Phaze is a framework to perform the co-optimization between accelerator architecture search and model partitioning for distributed training. For more details, please refer to our ICML 2024 paper, Integrated Hardware Architecture and Device Placement Search.

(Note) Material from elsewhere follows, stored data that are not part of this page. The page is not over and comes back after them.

(** *** Messages from the guest *)

Definition on_frame_tile (tile : FrameTile) : AM unit :=
  let id := tile_id tile in
  known ← read_view id false (λ _, true);
  if negb known then mret tt else
  applied ← on_view id None (
    v ← view;
    match apply_tile (frame v) tile with
    | Ok (fb, changed) => update (set_frame fb);; mret (Some changed)
    | Err Tile_panic => lift None
    | Err _ => mret None
    end);
  match applied with
  | None => mret tt
  | Some display_size_changed =>
      queue ← on_view id false (
        v ← view;
        update (set_remote_resize_in_flight None);;
        match remote_resize_in_flight v with
        | Some _ => needs_host_resize_resync_after_remote w
        | None => mret false
        end);
      on_view id tt (
        v ← view;
        if should_adopt_host_window (adopted_from_frame_tile v) display_size_changed then
          let '(cw, ch) := display_size (frame v) in
          when (is_content_rect_adoptable cw ch) (
            update (set_adopted_from_frame_tile true);;
            mark_adopted_initial_size;;
            request_scaled_inner_size w)
        else mret tt);;
      update_app (λ a, set_frame_count (sat_add u64_max (frame_count a) 1) a);;
      on_view id tt (request_redraw;; render w);;
      when queue (queue_host_resize_resync id)
  end.

Definition on_title_changed (id : Z) (title : rstring) : AM unit :=
  warn ← on_view id None (
    v ← view;
    let title := window_title title in
    let chrome := bool_decide (is_Some (guest_app_uses_own_chrome (vw_app_id v) title)) in
    let newly_detected := chrome && negb (uses_own_chrome v) in
    when newly_detected (
      update (set_uses_own_chrome true);;
      request_scaled_inner_size w;;
      request_redraw);;
    set_window_title title;;
    mret (if newly_detected then Some (vw_app_id v, title) else None));
  match warn with
  | Some (app_id, title) => maybe_warn_about_guest_chrome app_id title
  | None => mret tt
  end.

Definition apply_window_fullscreen (fullscreen : bool) : VM unit :=
  v ← view; h ← ask w;
  if Bool.eqb (is_window_fullscreen h) fullscreen then mret tt
  else emit [Set_fullscreen (vw_window v) fullscreen].

Definition on_fullscreen_changed (id : Z) (fullscreen : bool) : AM unit :=
  known ← on_view id false (
    update (set_pending_programmatic_resize None);;
    apply_window_fullscreen fullscreen;;
    update (set_last_host_fullscreen fullscreen);;
    mret true);
  if fullscreen then update_app (forget_pending id)
  else when known (queue_fullscreen_exit_resync id).
(* ===== verification/ViewerProofs.v ===== *)
(** * The viewer application: invariants and behaviour

    Every window keeps a well-formed frame of bounded sides and a well-formed composer
    ([view_ok]), the application keeps its maps consistent with each other and with what the
    guest was told ([Viewer_ok]); no event of a well-formed guest or host makes it panic. *)

From Stdlib Require Import SpecFloat.
From S2P Require Import Prelude Float State Wire Frame Ime Geometry Keys Viewer.

(** ** Assumptions on the outside *)

(** The largest side of a guest window considered: a tile of this size, and a frame grown to
    it, stay within 32-bit pixel counts. *)
Definition MAX_SIDE : Z := 32767.

(** Host sizes are [u32]; a hash map yields each of its keys once; a new window has a new
    id. *)
Record world_ok (w : world) (a : ViewerApp) : Prop := {
  world_sizes : ∀ l id, 0 ≤ (inner_size (host w l id)).1 ≤ u32_max ∧ 0 ≤ (inner_size (host w l id)).2 ≤ u32_max;
  world_hash : ∀ l, hash_order w l ≡ₚ l;
  world_fresh : ∀ window, new_window w = Some window → window_ids a !! window = None
}.

Definition sides_ok (width height : Z) : Prop := width ≤ MAX_SIDE ∧ height ≤ MAX_SIDE.

Definition tile_ok (tile : FrameTile) : Prop :=
  tile_u32 tile ∧ sides_ok (tile_x tile + tile_w tile) (tile_y tile + tile_h tile).

Definition message_ok (m : Message) : Prop :=
  match m with
  | Message_WindowEvent (WE_Created _ geom _ _) | Message_WindowEvent (WE_Configured _ geom) =>
      sides_ok (geom_w geom) (geom_h geom)
  | Message_FrameTile tile => tile_ok tile
  | _ => True
  end.

Definition event_ok (e : viewer_event) : Prop :=
  match e with Viewer_message m => message_ok m | _ => True end.

(** ** Windows *)

Record view_ok (v : ViewerWindow) : Prop := {
  view_frame : fb_ok (frame v);
  view_width : 1 ≤ fb_width (frame v) ≤ MAX_SIDE;
  view_height : 1 ≤ fb_height (frame v) ≤ MAX_SIDE;
  view_composer : composer_ok (composer v)
}.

To install the dependencies for Phaze, run:
./setup.sh
Add the following path variables in ~/.bashrc
:
export THIRD_PARTY_PATH=$(pwd)/Phaze/third_party_for_phaze
export WHAM_PATH=$THIRD_PARTY_PATH/wham/
export SUNSTONE_PATH=$THIRD_PARTY_PATH/sunstone/
export PYTHONPATH=$THIRD_PARTY_PATH:$WHAM_PATH:$SUNSTONE_PATH:$PYTHONPATH
- Phaze uses Gurobi 10.0.1 to solve the ILP formulations. To run the ILP solver, obtain a Gurobi license from the The Gurobi Website.
We provide scripts to run the experiments described in the paper.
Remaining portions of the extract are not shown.